(TASK MATERIAL begins)

Lemma prepare_inject requestCopy parameters w :
  prepare paramMiner requestCopy parameters w
  = bind (inject requestCopy parameters)
      (fun _ => if Config.updateContentLength (config paramMiner)
                then updateContentLength requestCopy else ret tt)
      (withEvents [debugMessage parameters] w).
Proof.
  unfold prepare. rewrite (bind_Return _ _ _ _ _ (emit_run _ _)). reflexivity.
Qed.

(** Injection went well: the Content-Length update and nothing else is
    left to do before the request goes out. *)
Lemma prepare_returns requestCopy parameters w w1 r1 hs1 :
  inject requestCopy parameters (withEvents [debugMessage parameters] w)
  = (Return tt, w1) ->
  Holds w1 requestCopy r1 hs1 ->
  exists w2,
    prepare paramMiner requestCopy parameters w = (Return tt, w2)
    /\ Holds w2 requestCopy r1 (lengthUpdated r1 hs1)
    /\ sameEngine w1 w2.
Proof.
  intros E H. rewrite prepare_inject, (bind_Return _ _ _ _ _ E).
  unfold lengthUpdated.
  destruct (Config.updateContentLength (config paramMiner)).
  - apply updateContentLength_Holds. exact H.
  - exists w1. split; [reflexivity|]. split; [exact H|apply sameEngine_refl].
Qed.

Lemma prepare_throws requestCopy parameters w e w1 :
  inject requestCopy parameters (withEvents [debugMessage parameters] w)
  = (Throw e, w1) ->
  prepare paramMiner requestCopy parameters w = (Throw e, w1).
Proof. intros E. rewrite prepare_inject. apply bind_Throw. exact E. Qed.

Lemma snapshot_Holds w request r hs :
  Holds w request r hs ->
  snapshot request w = (Return {| sent := r; sentHeaders := hs |}, w).
Proof.
  intros (h & Hr & Hh & _ & ->). unfold snapshot.
  rewrite (bind_Return _ _ _ _ _ (readRequest_ok _ _ _ Hr)).
  rewrite (bind_Return _ _ _ _ _ (readHeaders_ok _ _ _ Hh)).
  reflexivity.
Qed.

(** What the transport and the decision callback add to the events. *)
Definition sendEvents (context : option jsstring) (outgoing : Snapshot)
  (before : list Event) : list Event :=
  SendRequest outgoing
  :: decisionEvents paramMiner context (sendRequest outgoing before)
       (before ++ [SendRequest outgoing]).

Lemma sendAndDecide_Holds w requestCopy r hs context :
  Holds w requestCopy r hs ->
  let outgoing := {| sent := r; sentHeaders := hs |} in
  sendAndDecide paramMiner requestCopy context w
  = (Return (sendRequest outgoing (events w)),
     withEvents (sendEvents context outgoing (events w)) w).
Proof.
  intros H outgoing.
  pose proof (sendAndDecide_run paramMiner w requestCopy context) as Hrun.
  rewrite (snapshot_Holds _ _ _ _ H) in Hrun. cbv zeta in Hrun.
  rewrite Hrun. unfold withEvents, sendEvents. fold outgoing.
  rewrite <- app_assoc. reflexivity.
Qed.

(** The copy is in the store, with the headers of the original. *)
Lemma copied_Holds w request r hs context :
  Holds w request r hs ->
  exists h requestCopy w1,
    store w !! request = Some (RequestCell r)
    /\ store w !! Request.headers r = Some (HeadersCell h)
    /\ copied w r h context = (requestCopy, w1)
    /\ Holds w1 requestCopy (copyOf w r context) hs
    /\ sameEngine (withEvents [GenerateID] w) w1.
Proof.
  intros (h & Hr & Hh & Hwf & ->).
  exists h. unfold copied.
  set (hc := fresh (dom (store w))).
  set (s1 := <[hc := HeadersCell h]> (store w)).
  set (rc := fresh (dom s1)).
  assert (Hhc : store w !! hc = None) by apply not_elem_of_dom, is_fresh.
  assert (Hrc : s1 !! rc = None) by apply not_elem_of_dom, is_fresh.
  assert (Hne : rc <> hc).
  { intros E. rewrite E in Hrc. unfold s1 in Hrc.
    rewrite lookup_insert_eq in Hrc. discriminate Hrc. }
  eexists _, _. split; [exact Hr|]. split; [exact Hh|]. split; [reflexivity|].
  split; [|repeat split].
  apply Holds_from.
  - cbn [store]. apply lookup_insert_eq.
  - cbn [store copyOf Request.headers]. fold hc.
    rewrite lookup_insert_ne by auto. apply lookup_insert_eq.
  - intros k a Ha. split; [eapply Hwf; eauto|].
    destruct (Hwf _ _ Ha) as [vs Hvs]. unfold arrayAt in *. cbn [store].
    destruct (store w !! a) as [c|] eqn:Ea; [|discriminate].
    assert (a <> hc) by congruence.
    assert (s1 !! a = Some c) by (unfold s1; rewrite lookup_insert_ne; auto).
    rewrite lookup_insert_ne by congruence. rewrite H0. reflexivity.
Qed.

(** A dispatch on a request of the store: the copy is made, and the call
    is what injection, the Content-Length update, the transport and the
    decision callback make of the copy. *)
Lemma dispatch_copy w request r hs parameters context :
  Holds w request r hs ->
  exists requestCopy w1,
    Holds w1 requestCopy (copyOf w r context) hs
    /\ sameEngine (withEvents [GenerateID] w) w1
    /\ sendRequestWithParams paramMiner request parameters context w
       = bind (prepare paramMiner requestCopy parameters)
           (fun _ => sendAndDecide paramMiner requestCopy context) w1.
Proof.
  intros H.
  destruct (copied_Holds w request r hs context H)
    as (h & rc & w1 & Hr & Hh & Ec & H1 & S1).
  exists rc, w1. split; [exact H1|]. split; [exact S1|].
  pose proof (sendRequestWithParams_copy paramMiner w request parameters context)
    as Hcopy.
  rewrite Hr, Hh, Ec in Hcopy. exact Hcopy.
Qed.

(** A dispatch whose injection goes well. *)
Lemma dispatch_returns w request parameters context requestCopy w1 w2 r2 hs2 :
  sendRequestWithParams paramMiner request parameters context w
  = bind (prepare paramMiner requestCopy parameters)
      (fun _ => sendAndDecide paramMiner requestCopy context) w1 ->
  inject requestCopy parameters (withEvents [debugMessage parameters] w1)
  = (Return tt, w2) ->
  Holds w2 requestCopy r2 hs2 ->
  let outgoing := {| sent := r2; sentHeaders := lengthUpdated r2 hs2 |} in
  exists w3,
    sameEngine w2 w3
    /\ sendRequestWithParams paramMiner request parameters context w
       = (Return (sendRequest outgoing (events w2)),
          withEvents (sendEvents context outgoing (events w2)) w3).
Proof.
  intros E Ei H2 outgoing.
  destruct (prepare_returns requestCopy parameters w1 w2 r2 hs2 Ei H2)
    as (w3 & E3 & H3 & S3).
  exists w3. split; [exact S3|].
  rewrite E, (bind_Return _ _ _ _ _ E3).
  rewrite (sendAndDecide_Holds w3 requestCopy r2 _ context H3).
  destruct S3 as (_ & _ & ->). reflexivity.
Qed.

End Strategies.

(** ** What a dispatch does before it sends *)

(** The events that stay inside the plugin: the identifier, the debug and
    log messages, the clock. *)
Definition isLocal (e : Event) : bool :=
  match e with
  | Debug _ | ApiSend _ _ _ | GenerateID | DateNow => true
  | _ => false
  end.

(** [addsLocal]: the events grow at the end, by local events. *)
Definition addsLocal (w w' : World) : Prop :=
  exists evs, events w' = events w ++ evs /\ forallb isLocal evs = true.

#[global] Instance addsLocal_preorder : PreOrder addsLocal.
Proof.
  split.
  - intros w. exists []. rewrite app_nil_r. auto.
  - intros w1 w2 w3 (e1 & E1 & Q1) (e2 & E2 & Q2). exists (e1 ++ e2).
    rewrite E2, E1, <- app_assoc, forallb_app, Q1, Q2. auto.
Qed.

(TASK MATERIAL ends)

YOUR INSTRUCTIONS - All the records above are to be reproduced exactly.

TASK RESPONSE -
Lemma prepare_inject requestCopy parameters w :
  prepare paramMiner requestCopy parameters w
  = bind (inject requestCopy parameters)
      (fun _ => if Config.updateContentLength (config paramMiner)
                then updateContentLength requestCopy else ret tt)
      (withEvents [debugMessage parameters] w).
Proof.
  unfold prepare. rewrite (bind_Return _ _ _ _ _ (emit_run _ _)). reflexivity.
Qed.

(** Injection went well: the Content-Length update and nothing else is
    left to do before the request goes out. *)
Lemma prepare_returns requestCopy parameters w w1 r1 hs1 :
  inject requestCopy parameters (withEvents [debugMessage parameters] w)
  = (Return tt, w1) ->
  Holds w1 requestCopy r1 hs1 ->
  exists w2,
    prepare paramMiner requestCopy parameters w = (Return tt, w2)
    /\ Holds w2 requestCopy r1 (lengthUpdated r1 hs1)
    /\ sameEngine w1 w2.
Proof.
  intros E H. rewrite prepare_inject, (bind_Return _ _ _ _ _ E).
  unfold lengthUpdated.
  destruct (Config.updateContentLength (config paramMiner)).
  - apply updateContentLength_Holds. exact H.
  - exists w1. split; [reflexivity|]. split; [exact H|apply sameEngine_refl].
Qed.

Lemma prepare_throws requestCopy parameters w e w1 :
  inject requestCopy parameters (withEvents [debugMessage parameters] w)
  = (Throw e, w1) ->
  prepare paramMiner requestCopy parameters w = (Throw e, w1).
Proof. intros E. rewrite prepare_inject. apply bind_Throw. exact E. Qed.

Lemma snapshot_Holds w request r hs :
  Holds w request r hs ->
  snapshot request w = (Return {| sent := r; sentHeaders := hs |}, w).
Proof.
  intros (h & Hr & Hh & _ & ->). unfold snapshot.
  rewrite (bind_Return _ _ _ _ _ (readRequest_ok _ _ _ Hr)).
  rewrite (bind_Return _ _ _ _ _ (readHeaders_ok _ _ _ Hh)).
  reflexivity.
Qed.

(** What the transport and the decision callback add to the events. *)
Definition sendEvents (context : option jsstring) (outgoing : Snapshot)
  (before : list Event) : list Event :=
  SendRequest outgoing
  :: decisionEvents paramMiner context (sendRequest outgoing before)
       (before ++ [SendRequest outgoing]).

Lemma sendAndDecide_Holds w requestCopy r hs context :
  Holds w requestCopy r hs ->
  let outgoing := {| sent := r; sentHeaders := hs |} in
  sendAndDecide paramMiner requestCopy context w
  = (Return (sendRequest outgoing (events w)),
     withEvents (sendEvents context outgoing (events w)) w).
Proof.
  intros H outgoing.
  pose proof (sendAndDecide_run paramMiner w requestCopy context) as Hrun.
  rewrite (snapshot_Holds _ _ _ _ H) in Hrun. cbv zeta in Hrun.
  rewrite Hrun. unfold withEvents, sendEvents. fold outgoing.
  rewrite <- app_assoc. reflexivity.
Qed.

(** The copy is in the store, with the headers of the original. *)
Lemma copied_Holds w request r hs context :
  Holds w request r hs ->
  exists h requestCopy w1,
    store w !! request = Some (RequestCell r)
    /\ store w !! Request.headers r = Some (HeadersCell h)
    /\ copied w r h context = (requestCopy, w1)
    /\ Holds w1 requestCopy (copyOf w r context) hs
    /\ sameEngine (withEvents [GenerateID] w) w1.
Proof.
  intros (h & Hr & Hh & Hwf & ->).
  exists h. unfold copied.
  set (hc := fresh (dom (store w))).
  set (s1 := <[hc := HeadersCell h]> (store w)).
  set (rc := fresh (dom s1)).
  assert (Hhc : store w !! hc = None) by apply not_elem_of_dom, is_fresh.
  assert (Hrc : s1 !! rc = None) by apply not_elem_of_dom, is_fresh.
  assert (Hne : rc <> hc).
  { intros E. rewrite E in Hrc. unfold s1 in Hrc.
    rewrite lookup_insert_eq in Hrc. discriminate Hrc. }
  eexists _, _. split; [exact Hr|]. split; [exact Hh|]. split; [reflexivity|].
  split; [|repeat split].
  apply Holds_from.
  - cbn [store]. apply lookup_insert_eq.
  - cbn [store copyOf Request.headers]. fold hc.
    rewrite lookup_insert_ne by auto. apply lookup_insert_eq.
  - intros k a Ha. split; [eapply Hwf; eauto|].
    destruct (Hwf _ _ Ha) as [vs Hvs]. unfold arrayAt in *. cbn [store].
    destruct (store w !! a) as [c|] eqn:Ea; [|discriminate].
    assert (a <> hc) by congruence.
    assert (s1 !! a = Some c) by (unfold s1; rewrite lookup_insert_ne; auto).
    rewrite lookup_insert_ne by congruence. rewrite H0. reflexivity.
Qed.

(** A dispatch on a request of the store: the copy is made, and the call
    is what injection, the Content-Length update, the transport and the
    decision callback make of the copy. *)
Lemma dispatch_copy w request r hs parameters context :
  Holds w request r hs ->
  exists requestCopy w1,
    Holds w1 requestCopy (copyOf w r context) hs
    /\ sameEngine (withEvents [GenerateID] w) w1
    /\ sendRequestWithParams paramMiner request parameters context w
       = bind (prepare paramMiner requestCopy parameters)
           (fun _ => sendAndDecide paramMiner requestCopy context) w1.
Proof.
  intros H.
  destruct (copied_Holds w request r hs context H)
    as (h & rc & w1 & Hr & Hh & Ec & H1 & S1).
  exists rc, w1. split; [exact H1|]. split; [exact S1|].
  pose proof (sendRequestWithParams_copy paramMiner w request parameters context)
    as Hcopy.
  rewrite Hr, Hh, Ec in Hcopy. exact Hcopy.
Qed.

(** A dispatch whose injection goes well. *)
Lemma dispatch_returns w request parameters context requestCopy w1 w2 r2 hs2 :
  sendRequestWithParams paramMiner request parameters context w
  = bind (prepare paramMiner requestCopy parameters)
      (fun _ => sendAndDecide paramMiner requestCopy context) w1 ->
  inject requestCopy parameters (withEvents [debugMessage parameters] w1)
  = (Return tt, w2) ->
  Holds w2 requestCopy r2 hs2 ->
  let outgoing := {| sent := r2; sentHeaders := lengthUpdated r2 hs2 |} in
  exists w3,
    sameEngine w2 w3
    /\ sendRequestWithParams paramMiner request parameters context w
       = (Return (sendRequest outgoing (events w2)),
          withEvents (sendEvents context outgoing (events w2)) w3).
Proof.
  intros E Ei H2 outgoing.
  destruct (prepare_returns requestCopy parameters w1 w2 r2 hs2 Ei H2)
    as (w3 & E3 & H3 & S3).
  exists w3. split; [exact S3|].
  rewrite E, (bind_Return _ _ _ _ _ E3).
  rewrite (sendAndDecide_Holds w3 requestCopy r2 _ context H3).
  destruct S3 as (_ & _ & ->). reflexivity.
Qed.

End Strategies.

(** ** What a dispatch does before it sends *)

(** The events that stay inside the plugin: the identifier, the debug and
    log messages, the clock. *)
Definition isLocal (e : Event) : bool :=
  match e with
  | Debug _ | ApiSend _ _ _ | GenerateID | DateNow => true
  | _ => false
  end.

(** [addsLocal]: the events grow at the end, by local events. *)
Definition addsLocal (w w' : World) : Prop :=
  exists evs, events w' = events w ++ evs /\ forallb isLocal evs = true.

#[global] Instance addsLocal_preorder : PreOrder addsLocal.
Proof.
  split.
  - intros w. exists []. rewrite app_nil_r. auto.
  - intros w1 w2 w3 (e1 & E1 & Q1) (e2 & E2 & Q2). exists (e1 ++ e2).
    rewrite E2, E1, <- app_assoc, forallb_app, Q1, Q2. auto.
Qed.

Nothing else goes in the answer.